Peter Lynn was born 60 years ago on the 23rd December. We were invited to his birthday party but we had previously arranged to take Andrew's mother on a tour of Scotland, so we couldn't even consider the trip but we thought that it would be nice to get him a present.

Choosing presents for folk is an art form. It requires inspiration. We don't like the idea that is it a requirement to find some trinket or gift to get someone in order to mark the passing of another year but occasionally, we are inspired with an original and entertaining idea.

The first such present was for our friend Andy Riley. Andy is a true geek, with a house full of computers, tools and technical toys.
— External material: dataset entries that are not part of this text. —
Lemma done_terminal_fields_witness :
  exists e' r s1 w',
    done None None false (handle 0 acked) (world acked) = Returns (e', r) w'
    /\ nth_error (calls_from (world acked) w') 1
       = Some (mkEntry (CInsert (Event.data e')) r s1)
    /\ (r = None -> In (Event.data e') s1)
    /\ eventData.Error (Event.data e')
       = match @None string with
         | Some msg => msg
         | None =>
             if cancelInfo.Canceled
                  (eventData.CancelInfo (Event.data (handle 0 acked)))
             then "canceled by user request"
             else ""
         end
    /\ eventData.EndTime (Event.data e')
       = clock (world acked) (reads (world acked))
    /\ eventData.EndCustomData (Event.data e') = None
    /\ eventData.Running (Event.data e') = false
    /\ eventData.Log (Event.data e') = Event.logBuffer (handle 0 acked).
Proof.
  apply (done_terminal_fields coarse (every Second) no_fault
           [OpNew (Some (deploy app_a true)); OpTryCancel 0 "halt" "admin";
            OpAckCancel 0] acked (handle 0 acked) None None).
  - vm_compute. reflexivity.
  - left. vm_compute. left. reflexivity.
  - vm_compute. reflexivity.
  - vm_compute. reflexivity.
  - vm_compute. reflexivity.
Defined.

(** * Further properties of the package *)

(** ** The shape of the collection *)

Lemma holds_ret {A} (a : A) (P : World -> Prop) (Q : A -> World -> Prop) :
  (forall w, P w -> Q a w) -> holds P (ret a) Q.
Proof. intros H w T Pw. cbn. auto. Qed.

Lemma holds_bind {A B} (m : Go A) (f : A -> Go B) P Q R :
  holds P m Q -> (forall a, holds (Q a) (f a) R) -> holds P (bind m f) R.
Proof.
  intros Hm Hf w T Pw. unfold bind. specialize (Hm w T Pw).
  destruct (m w) as [a w1 | w1]; [| exact I].
  destruct Hm as (T1 & O1 & Q1). specialize (Hf a w1 T1 Q1).
  destruct (f a w1) as [b w2 | w2]; [| exact I].
  destruct Hf as (T2 & O2 & Q2).
  split; [exact T2 |]. split; [lia | exact Q2].
Qed.

Lemma holds_weaken {A} (m : Go A) (P P' : World -> Prop)
    (Q Q' : A -> World -> Prop) :
  (forall w, tidy w -> P' w -> P w) -> holds P m Q ->
  (forall a w, Q a w -> Q' a w) -> holds P' m Q'.
Proof.
  intros HP Hm HQ w T Pw. specialize (Hm w T (HP w T Pw)).
  destruct (m w) as [a w1 | w1]; [| exact I].
  destruct Hm as (T1 & O1 & Q1). auto.
Qed.

Lemma holds_plain {A B} (m : Go A) (f : A -> Go B) Q :
  holds (fun _ => True) m (fun _ _ => True) ->
  (forall a, holds (fun _ => True) (f a) Q) ->
  holds (fun _ => True) (bind m f) Q.
Proof. intros Hm Hf. eapply holds_bind; [exact Hm | exact Hf]. Qed.

Lemma tidy_record c e s w :
  tidy w -> shaped s -> oids_below (oids w) s -> tidy (record c e s w).
Proof.
  intros (Hs & Ho & Ht) Ss So. split; [exact Ss |]. split; [exact So |].
  cbn. apply Forall_app. split; [exact Ht |]. constructor; [exact Ss |].
  constructor.
Qed.

Lemma dbop_holds {A} c (none : A) run (P : World -> Prop) :
  (forall w, P w -> shaped (events w) -> oids_below (oids w) (events w) ->
     shaped (snd (run (events w)))
     /\ oids_below (oids w) (snd (run (events w)))) ->
  holds P (dbop c none run) (fun _ _ => True).
Proof.
  intros H w T Pw. unfold dbop.
  destruct (dbfault w (length (trace w))).
  - split; [| split; [apply Nat.le_refl | exact I]].
    apply tidy_record; [exact T | apply T | apply T].
  - destruct (H w Pw (proj1 T) (proj1 (proj2 T))) as [Ss So].
    destruct (run (events w)) as [[a e] s']. cbn in Ss, So.
    split; [| split; [apply Nat.le_refl | exact I]].
    apply tidy_record; assumption.
Qed.

Lemma key_in_existsb k s :
  In k (map eventData.key s) -> existsb (has_key k) s = true.
Proof.
  intros H. apply in_map_iff in H. destruct H as (d & <- & Hd).
  apply existsb_exists. exists d. split; [exact Hd |].
  unfold has_key. destruct (eventData.key d) as [t | n]; cbn.
  - unfold Target.eqb. rewrite !String.eqb_refl. reflexivity.
  - apply Nat.eqb_refl.
Qed.

Lemma remove_first_incl sel (s : list eventData.t) d :
  In d (remove_first sel s) -> In d s.
Proof.
  induction s as [| x s IH]; cbn; [auto |].
  destruct (sel x); cbn; intuition.
Qed.

Lemma shaped_remove_first sel s : shaped s -> shaped (remove_first sel s).
Proof.
  intros [Hn Hf]. split; [| apply Forall_remove_first; exact Hf].
  clear Hf. induction s as [| x s IH]; cbn in *; [constructor |].
  inversion Hn as [| k ks Hk Hks]; subst.
  destruct (sel x); [exact Hks |]. cbn. constructor; [| apply IH; exact Hks].
  intros Hin. apply Hk. apply in_map_iff in Hin.
  destruct Hin as (d & E & Hd). apply in_map_iff. exists d.
  split; [exact E | eapply remove_first_incl; exact Hd].
Qed.

Lemma oids_below_remove_first oid sel s :
  oids_below oid s -> oids_below oid (remove_first sel s).
Proof.
  intros H n Hin. apply H. apply in_map_iff in Hin.
  destruct Hin as (d & E & Hd). apply in_map_iff. exists d.
  split; [exact E | eapply remove_first_incl; exact Hd].
Qed.

Lemma update_first_keys sel upd (s : list eventData.t) :
  (forall x, eventData.key (upd x) = eventData.key x) ->
  map eventData.key (update_first sel upd s) = map eventData.key s.
Proof.
  intros H. induction s as [| x s IH]; cbn; [reflexivity |].
  destruct (sel x); cbn; [rewrite H | rewrite IH]; reflexivity.
Qed.

Lemma shaped_update_first sel upd s :
  (forall x, eventData.key (upd x) = eventData.key x) ->
  (forall x, eventData.Running (upd x) = eventData.Running x) ->
  shaped s -> shaped (update_first sel upd s).
Proof.
  intros Hk Hr [Hn Hf]. split.
  - rewrite update_first_keys by exact Hk. exact Hn.
  - apply Forall_update_first; [| exact Hf].
    intros x Hx _. unfold I2 in *. rewrite Hk, Hr. exact Hx.
Qed.

Lemma existsb_has_key_false k s :
  existsb (has_key k) s = false -> ~ In k (map eventData.key s).
Proof.
  intros H Hin. rewrite (key_in_existsb _ _ Hin) in H. discriminate H.
Qed.

Lemma shaped_insert d s :
  shaped s -> I2 d -> existsb (has_key (eventData.key d)) s = false ->
  shaped (s ++ [d]).
Proof.
  intros [Hn Hf] Hd He. split.
  - rewrite map_app. cbn.
    apply NoDup_app; [exact Hn | repeat constructor; intros [] |].
    intros k Hk [<- | []]. eapply existsb_has_key_false; eauto.
  - apply Forall_app. split; [exact Hf | repeat constructor; exact Hd].
Qed.
(** * pg-archiver: archival of old PostgreSQL rows to Parquet files on S3

    A shallow embedding of [main.go] (the multi-table program) and of the
    older single-table program, together with the properties the
    specification states about them and further properties read off the
    code.

    The program is a straight-line pipeline over three libraries
    ([database/sql], [parquet-go], the AWS S3 client).  The libraries are
    modelled by a small world (database tables, local disk, object store,
    wall clock) with fallible primitive operations; every Go function of the
    repository is transcribed on top of those primitives in an error/state
    monad that also records the sequence of external calls.

    Not modelled: the status lines the program prints with [fmt.Printf]
    (they influence neither the stores nor the sequence of external calls),
    and the recovery of a panic in [main] (no transcribed operation
    panics).

    Limits of the embedding:
    - the deferred [db.Close()], [rows.Close()] and [file.Close()] are not
      recorded in the sequence of external calls: they run when [run] or
      [processTable] returns, after its last recorded call; their errors
      are dropped, and they change neither the stores nor the value
      returned;
    - a table name is looked up in the database as it stands, and only the
      empty name is refused as a statement that does not parse; quoting,
      case folding and schema qualification of identifiers are left to the
      database and not modelled;
    - [AddDate] is taken in a location without daylight-saving
      transitions; the cut-off enters every statement as a parameter. *)

From Stdlib Require Import ZArith Lia String Ascii DecimalString.
From Stdlib Require Import Sorting.Sorted Sorting.Permutation.
From stdpp Require Import base option list gmap strings fin_maps.

Local Open Scope string_scope.
Local Open Scope list_scope.
Local Open Scope Z_scope.

(** ** Go scalar values *)

(** Two's-complement wrap-around of [int64] arithmetic. *)
Definition int64_wrap (z : Z) : Z := (z + 2 ^ 63) mod 2 ^ 64 - 2 ^ 63.

Definition int64_min : Z := - 2 ^ 63.
Definition int64_max : Z := 2 ^ 63 - 1.

(** A [float64] is only ever copied by the program: it is kept as its
    64-bit IEEE-754 pattern. *)
Definition float64 : Type := Z.

(** ** [time.Time]

    An instant is kept as the number of nanoseconds since the Unix epoch
    (unbounded, as Go's seconds/nanoseconds pair is far wider than [int64]
    nanoseconds), together with the offset in seconds east of UTC of the
    location the value is presented in.  The monotonic reading plays no role
    in the program. *)
Record Time : Type := mkTime { t_ns : Z; t_off : Z }.

#[global] Instance Time_eq_dec : EqDecision Time.
Proof. solve_decision. Defined.

Definition nanos_per_sec : Z := 1000000000.
Definition secs_per_day : Z := 86400.

(** [t.After(u)], [t.Before(u)], [t.Equal(u)]: comparison of instants. *)
Definition After (t u : Time) : bool := t_ns u <? t_ns t.
Definition Before (t u : Time) : bool := t_ns t <? t_ns u.
Definition Equal (t u : Time) : bool := t_ns t =? t_ns u.

(** [t.UnixNano()]: [unixSec*1e9 + nsec] computed in [int64]. *)
Definition UnixNano (t : Time) : Z := int64_wrap (t_ns t).

(** [time.Unix(0, nsec)], presented in the local zone of offset [loc]. *)
Definition Unix_nsec (loc : Z) (nsec : Z) : Time := mkTime nsec loc.

(** [t.AddDate(0, 0, days)] for a location without daylight-saving
    transitions: the same wall-clock time [days] days away. *)
Definition AddDate_days (t : Time) (days : Z) : Time :=
  mkTime (t_ns t + days * secs_per_day * nanos_per_sec) (t_off t).

(** *** Calendar fields (proleptic Gregorian calendar) *)

(** Seconds since the epoch on the wall clock of the value's location. *)
Definition local_secs (t : Time) : Z := t_ns t / nanos_per_sec + t_off t.
Definition local_days (t : Time) : Z := local_secs t / secs_per_day.
Definition secs_of_day (t : Time) : Z := local_secs t mod secs_per_day.

(** A date within the 400-year cycle that starts on 1 March. *)
Definition day_of_era (days : Z) : Z := (days + 719468) mod 146097.
Definition era (days : Z) : Z := (days + 719468) / 146097.
Definition year_of_era (doe : Z) : Z :=
  (doe - doe / 1460 + doe / 36524 - doe / 146096) / 365.
Definition day_of_year (doe : Z) : Z :=
  let yoe := year_of_era doe in doe - (365 * yoe + yoe / 4 - yoe / 100).
Definition month_index (doy : Z) : Z := (5 * doy + 2) / 153.

Definition civil_month (days : Z) : Z :=
  let mp := month_index (day_of_year (day_of_era days)) in
  if mp <? 10 then mp + 3 else mp - 9.
Definition civil_day (days : Z) : Z :=
  let doy := day_of_year (day_of_era days) in
  doy - (153 * month_index doy + 2) / 5 + 1.
Definition civil_year (days : Z) : Z :=
  let y := year_of_era (day_of_era days) + era days * 400 in
  if civil_month days <=? 2 then y + 1 else y.

Definition Year (t : Time) : Z := civil_year (local_days t).
Definition Month (t : Time) : Z := civil_month (local_days t).
Definition Day (t : Time) : Z := civil_day (local_days t).
Definition Hour (t : Time) : Z := secs_of_day t / 3600.
Definition Minute (t : Time) : Z := secs_of_day t mod 3600 / 60.
Definition Second (t : Time) : Z := secs_of_day t mod 60.

(** [time.Date(y, m, d, hh, mm, ss, 0, UTC)], used to write instants down. *)
Definition days_from_civil (y m d : Z) : Z :=
  let y' := if m <=? 2 then y - 1 else y in
  let e := y' / 400 in
  let yoe := y' - e * 400 in
  let doy := (153 * (if 2 <? m then m - 3 else m + 9) + 2) / 5 + d - 1 in
  let doe := yoe * 365 + yoe / 4 - yoe / 100 + doy in
  e * 146097 + doe - 719468.
Definition Date (y m d hh mm ss : Z) : Time :=
  mkTime ((days_from_civil y m d * secs_per_day + hh * 3600 + mm * 60 + ss)
          * nanos_per_sec) 0.

(** ** Formatting *)

(** Decimal digits of a non-negative number. *)
Definition digits (z : Z) : string := NilZero.string_of_uint (N.to_uint (Z.to_N z)).

Fixpoint zeros (n : nat) : string :=
  match n with O => "" | S n' => String "0" (zeros n') end.

(** Left-pad with zeros up to [width] characters. *)
Definition pad_zeros (width : nat) (s : string) : string :=
  zeros (width - String.length s) +:+ s.

(** [fmt.Sprintf("%d", z)]. *)
Definition fmt_d (z : Z) : string :=
  if z <? 0 then "-" +:+ digits (- z) else digits z.

(** [fmt.Sprintf("%02d", z)]: the sign counts towards the width. *)
Definition fmt_02d (z : Z) : string :=
  if z <? 0 then "-" +:+ pad_zeros 1 (digits (- z)) else pad_zeros 2 (digits z).

(** [appendInt(b, x, width)] of package [time]: zero padding after the sign. *)
Definition appendInt (z : Z) (width : nat) : string :=
  if z <? 0 then "-" +:+ pad_zeros width (digits (- z))
  else pad_zeros width (digits z).

(** [t.Format("20060102_150405")]. *)
Definition Format_20060102_150405 (t : Time) : string :=
  appendInt (Year t) 4 +:+ appendInt (Month t) 2 +:+ appendInt (Day t) 2 +:+ "_"
  +:+ appendInt (Hour t) 2 +:+ appendInt (Minute t) 2 +:+ appendInt (Second t) 2.


(** ** Strings *)

(** [strings.Split(s, ",")]: the pieces between commas; the empty string
    yields one empty piece. *)
Fixpoint Split_comma (s : string) : list string :=
  match s with
  | EmptyString => [""]
  | String c rest =>
      if Ascii.eqb c "," then "" :: Split_comma rest
      else match Split_comma rest with
           | [] => [String c ""]
           | piece :: pieces => String c piece :: pieces
           end
  end.

(** A Go string is a sequence of bytes, read as UTF-8 where runes matter. *)
Definition bytes (l : list nat) : string :=
  string_of_list_ascii (List.map ascii_of_nat l).

(** The UTF-8 encodings of the code points [unicode.IsSpace] accepts:
    U+0009..U+000D, U+0020, U+0085, U+00A0, U+1680, U+2000..U+200A, U+2028,
    U+2029, U+202F, U+205F and U+3000. *)
Definition space_runes : list string :=
  List.map bytes
    [ [9%nat]; [10%nat]; [11%nat]; [12%nat]; [13%nat]; [32%nat];
      [194; 133]; [194; 160]; [225; 154; 128];
      [226; 128; 128]; [226; 128; 129]; [226; 128; 130]; [226; 128; 131];
      [226; 128; 132]; [226; 128; 133]; [226; 128; 134]; [226; 128; 135];
      [226; 128; 136]; [226; 128; 137]; [226; 128; 138];
      [226; 128; 168]; [226; 128; 169]; [226; 128; 175]; [226; 129; 159];
      [227; 128; 128] ]%nat.

(** The string is the encoding of one white-space rune. *)
Definition is_space_rune (s : string) : bool :=
  existsb (String.eqb s) space_runes.

(** [strings.TrimLeftFunc(s, unicode.IsSpace)]: runes are decoded from the
    front; an encoding of a white-space rune is one, two or three bytes
    long, and bytes that decode to anything else stop the trimming. *)
Fixpoint trim_left (s : string) : string :=
  match s with
  | EmptyString => ""
  | String a s1 =>
      if is_space_rune (String a "") then trim_left s1
      else
        match s1 with
        | EmptyString => s
        | String b s2 =>
            if is_space_rune (String a (String b "")) then trim_left s2
            else
              match s2 with
              | EmptyString => s
              | String c s3 =>
                  if is_space_rune (String a (String b (String c "")))
                  then trim_left s3
                  else s
              end
        end
  end.

(** [strings.TrimRightFunc(s, unicode.IsSpace)]: the last rune is dropped
    as long as it is white space.  What is kept of [String a rest] is [a]
    followed by what is kept of [rest], unless that is itself the encoding
    of one white-space rune. *)
Fixpoint trim_right (s : string) : string :=
  match s with
  | EmptyString => ""
  | String a rest =>
      let kept := String a (trim_right rest) in
      if is_space_rune kept then "" else kept
  end.

(** [strings.TrimSpace(s)]. *)
Definition TrimSpace (s : string) : string := trim_right (trim_left s).

(** ** Errors

    A Go [error] is a library error or an error wrapped by
    [fmt.Errorf("<context>: %w", err)]. *)
Inductive error : Type :=
  | LibError (msg : string)
  | Errorf (context : string) (cause : error).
Several years ago, Andrew took a box that had previously contained some Netgear networking equipment and re-labled it to say "2-port Gigabit Switch". Inside, the box contained a crossover cable. (If you don't get it, never mind - it's a technical joke).
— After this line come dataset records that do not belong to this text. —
(** [Pad::update_buttons], on the pair of arrays [inputs], [pressed]. *)
Definition update_buttons (p : Point) (io : Flags) : Flags :=
  if outside p then io
  else
    let inputs := io.1 in
    let inputs := <[LEFTKEY := seg_in 3 p || seg_in 4 p || seg_in 5 p]> inputs in
    let inputs := <[RIGHTKEY := seg_in 7 p || seg_in 0 p || seg_in 1 p]> inputs in
    let inputs := <[UPKEY := seg_in 5 p || seg_in 6 p || seg_in 7 p]> inputs in
    let inputs := <[DOWNKEY := seg_in 1 p || seg_in 2 p || seg_in 3 p]> inputs in
    (inputs,
     fold_left (fun pressed i => <[i := seg_in i p]> pressed)
               (seq 0 seg_count) io.2).
End Pad.

(** ** VKeys: the overlay button grid *)

Module VKeys.
Definition none : Rect :=
  mkRect (F32.of_Z (-1)) (F32.of_Z (-1)) (F32.of_Z (-1)) (F32.of_Z (-1)).

Definition key (xn xd yn yd wn wd hn hd : Z) : Rect :=
  mkRect (F32.lit xn xd) (F32.lit yn yd) (F32.lit wn wd) (F32.lit hn hd).

(** A direction key, whose [x] has been replaced by [-1.f]. *)
Definition dirkey (yn yd : Z) : Rect :=
  mkRect (F32.of_Z (-1)) (F32.lit yn yd) (F32.lit 1 10) (F32.lit 1 10).

Definition vkeys : list Rect :=
  [ dirkey 8 10;                       (* LEFTKEY *)
    dirkey 8 10;                       (* RIGHTKEY *)
    dirkey 7 10;                       (* UPKEY *)
    dirkey 9 10;                       (* DOWNKEY *)
    key 0 100 8 10 14 100 2 10;        (* JUMPKEY *)
    key 15 100 8 10 14 100 2 10;       (* FIREKEY *)
    key 0 100 55 100 1 10 1 10;        (* PREVWPNKEY *)
    key 15 100 55 100 1 10 1 10;       (* NEXTWPNKEY *)
    key 0 100 0 10 1 10 1 10;          (* INVENTORYKEY *)
    key 15 100 0 10 1 10 1 10;         (* MAPSYSTEMKEY *)
    key 40 100 0 10 1 10 1 10;         (* ESCKEY *)
    key 55 100 0 10 1 10 1 10;         (* F1KEY *)
    key 70 100 0 10 1 10 1 10;         (* F2KEY *)
    key 85 100 0 10 1 10 1 10;         (* F3KEY *)
    none; none; none; none; none; none; none; none; none;  (* F4KEY .. F12KEY *)
    none;                              (* FREEZE_FRAME_KEY *)
    none;                              (* FRAME_ADVANCE_KEY *)
    none ].                            (* DEBUG_FLY_KEY *)

(** One turn of the loop of [VKeys::update_buttons]. *)
Definition update_key (p : Point) (inputs : list bool) (i : nat) : list bool :=
  match vkeys !! i with
  | Some r =>
      if F32.ltb (Rect_x r) F32.zero then inputs
      else if Rect_point_in r p then <[i := true]> inputs
      else inputs
  | None => inputs
  end.

(** [VKeys::update_buttons]. *)
Definition update_buttons (p : Point) (io : Flags) : Flags :=
  Pad.update_buttons p
    (fold_left (update_key p) (seq 0 INPUT_COUNT) io.1, io.2).
End VKeys.

(** ** Touch modes, settings, game modes, screens *)

Module VjoyMode.
Inductive Mode : Type := ETOUCH | EGESTURE | EBOTH.

#[global] Instance Mode_eq_dec : EqDecision Mode.
Proof. solve_decision. Defined.
End VjoyMode.

(** [settings.h] is not among the sources.  [Settings::Tap::Place] is
    given the enumerators the source names; the value stored in
    [settings->tap[place]] is one of the three enumerators of the
    [switch] of [getModeFromSettings], or any other number. *)
Module Settings.
Module Tap.
Inductive Place : Type :=
| EInventory | EMapSystem | EMovies | ETitle | EPause | EOptions
| EIngameDialog | ESaveLoad.

Inductive Style : Type :=
| ETAP | EPAD | EBOTH
| EUnrecognized (raw : Z).

Definition recognized (s : Style) : bool :=
  match s with
  | EUnrecognized _ => false
  | _ => true
  end.
End Tap.
End Settings.

(** [game_modes.h] is not among the sources; the game modes are listed
    in the order of the [pads] table, which is indexed by them. *)
Inductive GameModes : Type :=
| GM_NONE | GM_NORMAL | GM_INVENTORY | GM_MAP_SYSTEM | GM_ISLAND
| GM_CREDITS | GM_INTRO | GM_TITLE | GP_PAUSED | GP_OPTIONS.

#[global] Instance GameModes_eq_dec : EqDecision GameModes.
Proof. solve_decision. Defined.

Definition NUM_GAMEMODES : nat := 10.

Definition gm_index (gm : GameModes) : nat :=
  match gm with
  | GM_NONE => 0 | GM_NORMAL => 1 | GM_INVENTORY => 2 | GM_MAP_SYSTEM => 3
  | GM_ISLAND => 4 | GM_CREDITS => 5 | GM_INTRO => 6 | GM_TITLE => 7
  | GP_PAUSED => 8 | GP_OPTIONS => 9
  end.

(** The modal screens of [specScreenChanged]. *)
Inductive SpecScreens : Type :=
| ETextBox | ESaveLoad | EYesNo | EStageSelect1 | EStageSelect2.

(** ** Events *)

Inductive SDL_EventType : Type :=
| SDL_FINGERDOWN | SDL_FINGERUP | SDL_FINGERMOTION.

#[global] Instance SDL_EventType_eq_dec : EqDecision SDL_EventType.
Proof. solve_decision. Defined.

(** The fields of [SDL_Event] that [InjectInputEvent] reads. *)
Record SDL_Event : Type := mkEvent
  { ev_type : SDL_EventType;
    tfinger_fingerId : Z;
    tfinger_touchId : Z;
    tfinger_x : Z;
    tfinger_y : Z }.

(** ** Outcomes

    A call either returns, or the program is terminated by
    [assert(false)], or it calls through the null [ppads]. *)
Inductive outcome (A : Type) : Type :=
| Done (a : A)
| AssertFailed
| NullDeref.
Arguments Done {A} a.
Arguments AssertFailed {A}.
Arguments NullDeref {A}.

#[global] Instance outcome_ret : MRet outcome := fun A a => Done a.
#[global] Instance outcome_bind : MBind outcome := fun A B f c =>
  match c with
  | Done a => f a
  | AssertFailed => AssertFailed
  | NullDeref => NullDeref
  end.

(** ** The global state *)

(** [state_t], the frame of the context stack of [specScreenChanged]. *)
Record state_t : Type := mkFrame
  { st_mode : VjoyMode.Mode;
    st_gm : GameModes;
    st_gm_draw : bool;
    st_normal_textbox_mode : bool }.

(** The globals of [vjoy.cpp], with the two pieces of external state it
    reads or drives: [gamemode], what [getGamemode()] returns, and
    [gesture_recognizer], the last value given to
    [toggleGestureRecognizer].  [lastFingerPos] is the [std::map] from
    finger to position, [ignoredFingers] the [std::set]; [disable_draw]
    lists the [disable_draw] member of the ten pads and [textbox_mode]
    is the member of [normalModePad]; [ppads] tells whether the pointer
    [ppads] has been set to [pads] (it starts out null); [states] is the
    static stack of [specScreenChanged], top first; [taps] is the buffer
    of [gestureObserver]; [sGO] tells whether the observer pointer of
    [touch_control.cpp] has been set. *)
Record VJoyState : Type := mkState
  { vjoy_enabled : bool;
    vjoy_visible : bool;
    vjoy_mode : VjoyMode.Mode;
    gesture_recognizer : bool;
    xres : F32.t;
    yres : F32.t;
    lastFingerPos : gmap Z Point;
    ignoredFingers : gset Z;
    inputs : list bool;
    pressed : list bool;
    disable_draw : list bool;
    textbox_mode : bool;
    ppads : bool;
    states : list state_t;
    taps : list Point;
    sGO : bool;
    gamemode : GameModes }.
Andy is an exceptionally bright lad, and holds a very respected position in his chosen industry and has got there at a younger age than his peers, thus we sometimes rib him about his tender years. When he held a party for his 30th birthday, we felt that we should mark this with a gift that symbolised his true, unequivocal arrival in adulthood so we decided to present him with a set of tools that reflected his new-found manly status: A 10lb sledgehammer and a two handed felling axe.
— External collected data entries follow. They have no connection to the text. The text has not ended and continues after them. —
(** * Asset-maintenance scripts of the PNLD web publication

    A shallow embedding of the Node.js scripts under [scripts/]:

    - [update-audio-references.js]: class [AudioFileUpdater], which
      rewrites [.mp3] references to [.ogg] in JSON content files;
    - [compress-audio.js]: class [AudioCompressor] (MP3 to Opus/OGG);
    - [compress-audio-mp3.js]: class [MP3Compressor] (MP3 to MP3).

    The first part of the file holds the model (ECMAScript strings and
    objects, JSON values, the file system, the scripts themselves); the
    second part holds the properties proved about it. *)

From Stdlib Require Import List String Ascii ZArith NArith Lia Bool Arith.
From Stdlib Require Import SpecFloat DecimalString.
Import ListNotations.
Open Scope string_scope.

(* ================================================================= *)
(** * Part I: the model *)
(* ================================================================= *)

(** ** ECMAScript strings

    A string is its sequence of code units.  The two methods the scripts
    use only compare code units for equality, so the alphabet does not
    matter; the literals involved are ASCII. *)
Module Js.

(** [s.slice(n)]: the string without its first [n] code units. *)
Fixpoint drop (n : nat) (s : string) : string :=
  match n, s with
  | O, _ => s
  | S _, EmptyString => EmptyString
  | S n', String _ s' => drop n' s'
  end.

(** [s.slice(0, n)]: the first [n] code units of the string. *)
Fixpoint take (n : nat) (s : string) : string :=
  match n, s with
  | O, _ => EmptyString
  | S _, EmptyString => EmptyString
  | S n', String c s' => String c (take n' s')
  end.

(** [String.prototype.endsWith(searchString)]: with
    [start = length - searchLength], false when [start < 0], otherwise
    whether the code units from [start] on are those of
    [searchString]. *)
Definition endsWith (s searchString : string) : bool :=
  let len := String.length s in
  let searchLength := String.length searchString in
  if (len <? searchLength)%nat then false
  else String.eqb (drop (len - searchLength) s) searchString.

(** [String.prototype.indexOf(searchString)], counted from [from]:
    the position of the FIRST occurrence. *)
Fixpoint indexOfFrom (from : nat) (searchString s : string) : option nat :=
  if prefix searchString s then Some from
  else match s with
       | EmptyString => None
       | String _ s' => indexOfFrom (S from) searchString s'
       end.

Definition indexOf (searchString s : string) : option nat :=
  indexOfFrom 0 searchString s.

(** [String.prototype.replace(searchValue, replaceValue)] with a
    string [searchValue] and a [replaceValue] that has no [$]: only
    the first occurrence of [searchValue] is replaced; a string
    without an occurrence is returned as it is. *)
Definition replace (searchValue replaceValue s : string) : string :=
  match indexOf searchValue s with
  | None => s
  | Some pos =>
      take pos s ++ replaceValue ++ drop (pos + String.length searchValue) s
  end.

(** *** Property keys of an ordinary object *)

Definition is_digit (c : ascii) : bool :=
  let n := nat_of_ascii c in ((48 <=? n)%nat && (n <=? 57)%nat)%bool.

Fixpoint all_digits (s : string) : bool :=
  match s with
  | EmptyString => true
  | String c s' => is_digit c && all_digits s'
  end.

Fixpoint decimal_value (acc : N) (s : string) : N :=
  match s with
  | EmptyString => acc
  | String c s' =>
      decimal_value (10 * acc + N.of_nat (nat_of_ascii c - 48)) s'
  end.

(** A key is an array index when it is the canonical decimal form of
    an integer of [0 .. 2^32 - 2]. *)
Definition array_index (key : string) : option N :=
  match key with
  | EmptyString => None
  | String c rest =>
      if all_digits key
         && (negb (Ascii.eqb c "0"%char) || String.eqb rest EmptyString)
         && (String.length key <=? 10)%nat
      then
        let n := decimal_value 0 key in
        if (n <? 4294967295)%N then Some n else None
      else None
  end.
About a year ago, Peter Lynn asked me the "Three door question". It goes something like this:

You are a contestant on a game show. There are three doors in the studio. Behind one door is the star prize, behind the other two doors is a booby prize. You get to choose a door. The gameshow host picks a different door to the one that you chose and opens it to reveal a booby prize. The host now gives you a second chance. You can keep your original choice or you can switch. What should you do?

At the time, my decision was neither of the given options. I chose a third route, which was to flip a coin and to choose again at random.

My reasoning went like this:

In the first stage, you have a 1 in 3 chance of picking the right door. When the host opens a "wrong" door, he gives you information that was not previously available to you. If you now choose again at random, you have a 50% chance of winning. I was satisfied with this answer as being bulletproof. Just a few weeks ago, the three door question came up in the Fractured Axel forum. In this version, Jim Bowen was the host and the star prize was a speed boat and there were wooden spoons behind the other doors.

I explained my strategy on the forum but someone else countered that you could get a 66% result by always switching. This seemed counter to my reasoning, so I built a spreadsheet to prove them wrong. The spreadsheet plays the game 1000 times and tests the results of the three strategies: stick; switch and random.

You can download my spreadsheet from here.

The spreadsheet proves that the "switch" option does indeed result in a 66% win rate. It took a little while to work out why the switch gets this result, but now I see it this way:

In the first round, you have three options. You can pick the prize (33%) or you can pick spoon "A" (33%) or you can pick spoon "B" (33%).

If you have picked spoon "A", then Jim Bowen reveals spoon "B" and therefore shows the door with the prize - you will get it if you switch. If you pick spoon "B" in the first round, then again, you should switch to win. These two scenarios will get you the prize 66% of the time if you switch. If you happen to point to the winning door the first time, then Jim is of no help to you whatsoever and switching will get you a wooden spoon but switching is the winning strategy - it has a 66% success rate.

So, I wrote to Peter and told him of my findings. He recommended that we read the book that contains the problem: "The Curious Incident of the Dog in the Night time", which we have ordered from Amazon. He also complained about the Anglicization of the question. The prizes should be a speed boat and two goats, as he said:

Women for business,
Boys for pleasure,
But goats for preference!

So there we have it. The inspiration that we needed. We enlisted the assistance of Craig Hansen to help with the purchase and delivery and we got Peter Lynn a goat for his 60th birthday.